*Input:*
Lemma serve_keeps ev s : P s -> P (serve w cfg g ev s).
Proof.
  destruct ev; cbn [serve]; auto.
  apply lifespan_startup_keeps.
Qed.

Lemma serve_all_keeps evs : forall s, P s -> P (serve_all w cfg g evs s).
Proof.
  induction evs as [| ev evs IH]; intros s Hs; [ exact Hs | ].
  cbn. apply IH. now apply serve_keeps.
Qed.

(** The property holds in every state the process can reach. *)
Lemma reachable_keeps is_main evs :
  P (initial_state cfg) ->
  P (serve_all w cfg g evs (snd (module_body w cfg is_main (initial_state cfg)))).
Proof.
  intros H0. apply serve_all_keeps. now apply module_body_keeps.
Qed.

End MainThread.



(** ** The lifespan and the threads *)

Lemma update_nth_eq {A} (f : A -> A) (l : list A) : forall i t,
  nth_error l i = Some t -> nth_error (update_nth i f l) i = Some (f t).
Proof.
  induction l as [| x l IH]; intros [| i] t H; try discriminate; cbn in *.
  - now inversion H.
  - now apply IH.
Qed.

Lemma update_nth_neq {A} (f : A -> A) (l : list A) : forall i j,
  i <> j -> nth_error (update_nth i f l) j = nth_error l j.
Proof.
  induction l as [| x l IH]; intros [| i] [| j] H; cbn; try reflexivity.
  - contradiction.
  - apply IH. congruence.
Qed.

Lemma update_nth_length {A} (f : A -> A) (l : list A) : forall i,
  length (update_nth i f l) = length l.
Proof.
  induction l as [| x l IH]; intros [| i]; cbn; try reflexivity.
  now rewrite IH.
Qed.

Lemma update_nth_Forall {A} (Q : A -> Prop) (f : A -> A) (l : list A) :
  (forall x, Q x -> Q (f x)) -> forall i, Forall Q l -> Forall Q (update_nth i f l).
Proof.
  intros Hf. induction l as [| x l IH]; intros [| i] H; cbn; auto;
    inversion H; subst; constructor; auto.
Qed.

Section Lifespan.

Variable w : world.
Variable cfg : Cfg.config.
Variable g : globals.

Lemma lifespan_startup_threads s :
  threads (snd (lifespan_startup w s))
  = threads s
      ++ match call_outcome w (trace s)
                 (ThreadStart run_configured_orchestrator_fn true) with
         | Returns => [Thread run_configured_orchestrator_fn true Alive]
         | _ => []
         end.
Proof.
  unfold lifespan_startup, thread_start, bind, call.
  destruct (call_outcome w (trace s) _); cbn; try now rewrite app_nil_r.
  now destruct (in_google_cloud_shell w).
Qed.


Lemma run_thread_orchestrator_daemon t :
  orchestrator_daemon t -> orchestrator_daemon (run_thread w cfg g t).
Proof. unfold run_thread. now destruct (thread_status_of t). Qed.

Lemma run_thread_over t :
  thread_status_of t <> Alive -> run_thread w cfg g t = t.
Proof. unfold run_thread. destruct (thread_status_of t); congruence. Qed.

(** Every thread the process ever has is a daemon thread on
    [run_configured_orchestrator]. *)
Lemma reachable_threads_daemon is_main evs :
  Forall orchestrator_daemon
    (threads (serve_all w cfg g evs
                (snd (module_body w cfg is_main (initial_state cfg))))).
Proof.
  apply (reachable_keeps w cfg g
           (fun s => Forall orchestrator_daemon (threads s)));
    cbn; try (intros; assumption).
  - intros s H. apply Forall_app. split; [ exact H | ].
    constructor; [ now split | constructor ].
  - intros i s H. apply update_nth_Forall; [ | exact H ].
    apply run_thread_orchestrator_daemon.
  - constructor.
Qed.

(** Only the progress of a thread itself changes it. *)
Lemma serve_other s ev i t :
  ev <> ThreadRuns i ->
  nth_error (threads s) i = Some t ->
  nth_error (threads (serve w cfg g ev s)) i = Some t.
Proof.
  intros Hev Ht. destruct ev as [ | | r | r | r e | j]; cbn [serve snd lifespan_shutdown ret];
    try exact Ht.
  - rewrite lifespan_startup_threads, nth_error_app1; [ exact Ht | ].
    apply nth_error_Some. congruence.
  - cbn. rewrite update_nth_neq; [ exact Ht | congruence ].
Qed.

(** A thread that is over is never touched again. *)
Lemma serve_over s ev i t :
  thread_status_of t <> Alive ->
  nth_error (threads s) i = Some t ->
  nth_error (threads (serve w cfg g ev s)) i = Some t.
Proof.
  intros Hover Ht.
  destruct (match ev with ThreadRuns j => Nat.eqb j i | _ => false end) eqn:E.
  - destruct ev; try discriminate. apply Nat.eqb_eq in E. subst i0.
    cbn. rewrite (update_nth_eq _ _ _ _ Ht). now rewrite run_thread_over.
  - apply serve_other; [ | exact Ht ].
    intros ->. now rewrite Nat.eqb_refl in E.
Qed.

Lemma serve_all_over evs : forall s i t,
  thread_status_of t <> Alive ->
  nth_error (threads s) i = Some t ->
  nth_error (threads (serve_all w cfg g evs s)) i = Some t.
Proof.
  induction evs as [| ev evs IH]; intros s i t Hover Ht; [ exact Ht | ].
  cbn. apply IH; [ exact Hover | ]. now apply serve_over.
Qed.

(** Threads are started by the lifespan only. *)
Lemma serve_all_thread_count evs : forall s,
  existsb is_startup evs = false ->
  length (threads (serve_all w cfg g evs s)) = length (threads s).
Proof.
  induction evs as [| ev evs IH]; intros s H; [ reflexivity | ].
  cbn in H. apply orb_false_iff in H. destruct H as [Hev Hevs].
  change (serve_all w cfg g (ev :: evs) s)
    with (serve_all w cfg g evs (serve w cfg g ev s)).
  rewrite (IH _ Hevs).
  destruct ev; try discriminate; cbn; try reflexivity.
  apply update_nth_length.
Qed.

Lemma thread_dies s i e :
  nth_error (threads s) i = Some (Thread run_configured_orchestrator_fn true Alive) ->
  fst (run_configured_orchestrator w cfg g (initial_state cfg)) = Raise e ->
  nth_error (threads (serve w cfg g (ThreadRuns i) s)) i
  = Some (Thread run_configured_orchestrator_fn true (Died e)).
Proof.
  intros Ht He. cbn [serve threads]. rewrite (update_nth_eq _ _ _ _ Ht).
  unfold run_thread.
  cbn [thread_status_of thread_target thread_daemon thread_body].
  now rewrite He.
Qed.

End Lifespan.

(** An exception of [run_loop] is the exception of the thread's target. *)
Lemma run_loop_exception_escapes w cfg g s e :
  call_outcome w (trace s ++ [Log INFO "Starting the orchestrator"])
    (Sessionmaker false false (db_engine g)) = Returns ->
  call_outcome w
    (trace s ++ [Log INFO "Starting the orchestrator";
                 Sessionmaker false false (db_engine g)])
    (NewOrchestrator
       (orchestrator_kwargs g (db_engine g) (storage_provider g)
          (Cfg.artifacts_root_uri cfg) (Cfg.logs_root_uri cfg)
          (Cfg.sleep_seconds_between_queue_sweeps cfg))) = Returns ->
  call_outcome w
    (trace s ++ [Log INFO "Starting the orchestrator";
                 Sessionmaker false false (db_engine g);
                 NewOrchestrator
                   (orchestrator_kwargs g (db_engine g) (storage_provider g)
                      (Cfg.artifacts_root_uri cfg) (Cfg.logs_root_uri cfg)
                      (Cfg.sleep_seconds_between_queue_sweeps cfg))])
    (RunLoop
       (VOrchestrator
          (orchestrator_kwargs g (db_engine g) (storage_provider g)
             (Cfg.artifacts_root_uri cfg) (Cfg.logs_root_uri cfg)
             (Cfg.sleep_seconds_between_queue_sweeps cfg)))) = Raises e ->
  fst (run_configured_orchestrator w cfg g s) = Raise e.
Proof.
  intros Hs Hc Hr. unfold run_configured_orchestrator.
  rewrite (run_orchestrator_constructs w g _ _ _ _ _ s Hs Hc).
  rewrite call_result. cbn [trace]. now rewrite Hr.
Qed.


(** C5.  The orchestrator runs on a daemon thread: every thread of the
    process is a daemon thread on [run_configured_orchestrator].  Nothing
    stops it: the lifespan does nothing on exit, and only the progress of a
    thread itself changes it.  When its target raises, which it does when
    [run_loop] raises, the thread is dead; a thread that is over stays as it
    is, and no thread is started unless the lifespan is entered again. *)
Theorem orchestrator_thread_detached (w : world) (cfg : Cfg.config)
    (g : globals) (s : state) :
  (forall is_main evs,
      Forall orchestrator_daemon
        (threads (serve_all w cfg g evs
                    (snd (module_body w cfg is_main (initial_state cfg))))))
  /\ lifespan_shutdown s = (Ok tt, s)
  /\ (forall ev i t,
        ev <> ThreadRuns i ->
        nth_error (threads s) i = Some t ->
        nth_error (threads (serve w cfg g ev s)) i = Some t)
  /\ (forall i e,
        nth_error (threads s) i
        = Some (Thread run_configured_orchestrator_fn true Alive) ->
        fst (run_configured_orchestrator w cfg g (initial_state cfg)) = Raise e ->
        nth_error (threads (serve w cfg g (ThreadRuns i) s)) i
        = Some (Thread run_configured_orchestrator_fn true (Died e)))
  /\ (forall e,
        call_outcome w [Log INFO "Starting the orchestrator"]
          (Sessionmaker false false (db_engine g)) = Returns ->
        call_outcome w
          [Log INFO "Starting the orchestrator";
           Sessionmaker false false (db_engine g)]
          (NewOrchestrator
             (orchestrator_kwargs g (db_engine g) (storage_provider g)
                (Cfg.artifacts_root_uri cfg) (Cfg.logs_root_uri cfg)
                (Cfg.sleep_seconds_between_queue_sweeps cfg))) = Returns ->
        call_outcome w
          [Log INFO "Starting the orchestrator";
           Sessionmaker false false (db_engine g);
           NewOrchestrator
             (orchestrator_kwargs g (db_engine g) (storage_provider g)
                (Cfg.artifacts_root_uri cfg) (Cfg.logs_root_uri cfg)
                (Cfg.sleep_seconds_between_queue_sweeps cfg))]
          (RunLoop
             (VOrchestrator
                (orchestrator_kwargs g (db_engine g) (storage_provider g)
                   (Cfg.artifacts_root_uri cfg) (Cfg.logs_root_uri cfg)
                   (Cfg.sleep_seconds_between_queue_sweeps cfg)))) = Raises e ->
        fst (run_configured_orchestrator w cfg g (initial_state cfg)) = Raise e)
  /\ (forall evs i t,
        thread_status_of t <> Alive ->
        nth_error (threads s) i = Some t ->
        nth_error (threads (serve_all w cfg g evs s)) i = Some t)
  /\ (forall evs,
        existsb is_startup evs = false ->
        length (threads (serve_all w cfg g evs s)) = length (threads s)).
Proof.
  split; [ intros is_main evs; apply reachable_threads_daemon | ].
  split; [ reflexivity | ].
  split; [ intros ev i t; apply serve_other | ].
  split; [ intros i e; apply thread_dies | ].
  split.
  { intros e Hs Hc Hr.
    now apply (run_loop_exception_escapes w cfg g (initial_state cfg) e). }
  split; [ intros evs i t; apply serve_all_over | ].
  intros evs. apply serve_all_thread_count.
Qed.

Lemma orchestrator_thread_detached_witness :
  nth_error (threads Worlds.started) 0
  = Some (Thread run_configured_orchestrator_fn true Alive)
  /\ nth_error
       (threads (serve Worlds.database_down Cfg.configured
                   (booted_globals Cfg.configured) (HttpPing Worlds.ping)
                   Worlds.started)) 0
     = Some (Thread run_configured_orchestrator_fn true Alive)
  /\ nth_error (threads Worlds.dead) 0
     = Some (Thread run_configured_orchestrator_fn true
               (Died Worlds.connection_lost))
  /\ nth_error (threads Worlds.later) 0
     = Some (Thread run_configured_orchestrator_fn true
               (Died Worlds.connection_lost))
  /\ length (threads Worlds.later) = 1%nat.
Proof.
  pose proof (orchestrator_thread_detached Worlds.database_down Cfg.configured
                (booted_globals Cfg.configured) Worlds.started)
    as (_ & _ & Hother & Hdies & Hescapes & _ & _).
  pose proof (orchestrator_thread_detached Worlds.database_down Cfg.configured
                (booted_globals Cfg.configured) Worlds.dead)
    as (_ & _ & _ & _ & _ & Hover & Hcount).
  assert (Hraise : fst (run_configured_orchestrator Worlds.database_down
                          Cfg.configured (booted_globals Cfg.configured)
                          (initial_state Cfg.configured))
                   = Raise Worlds.connection_lost)
    by (apply Hescapes; reflexivity).
  assert (Hdead : nth_error (threads Worlds.dead) 0
                  = Some (Thread run_configured_orchestrator_fn true
                            (Died Worlds.connection_lost)))
    by (apply Hdies; [ reflexivity | exact Hraise ]).
  split; [ reflexivity | ].
  split; [ apply Hother; [ discriminate | reflexivity ] | ].
  split; [ exact Hdead | ].
  split.
  - apply Hover; [ discriminate | exact Hdead ].
  - unfold Worlds.later. rewrite Hcount; reflexivity.
Defined.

*Task:*
Please return the lines above that run from the line containing "Variable w : world." to the line containing "Lemma run_thread_over t", inclusive, exactly and with no other lines.

*Exercise output:*
Variable w : world.
Variable cfg : Cfg.config.
Variable g : globals.

Lemma lifespan_startup_threads s :
  threads (snd (lifespan_startup w s))
  = threads s
      ++ match call_outcome w (trace s)
                 (ThreadStart run_configured_orchestrator_fn true) with
         | Returns => [Thread run_configured_orchestrator_fn true Alive]
         | _ => []
         end.
Proof.
  unfold lifespan_startup, thread_start, bind, call.
  destruct (call_outcome w (trace s) _); cbn; try now rewrite app_nil_r.
  now destruct (in_google_cloud_shell w).
Qed.


Lemma run_thread_orchestrator_daemon t :
  orchestrator_daemon t -> orchestrator_daemon (run_thread w cfg g t).
Proof. unfold run_thread. now destruct (thread_status_of t). Qed.

Lemma run_thread_over t :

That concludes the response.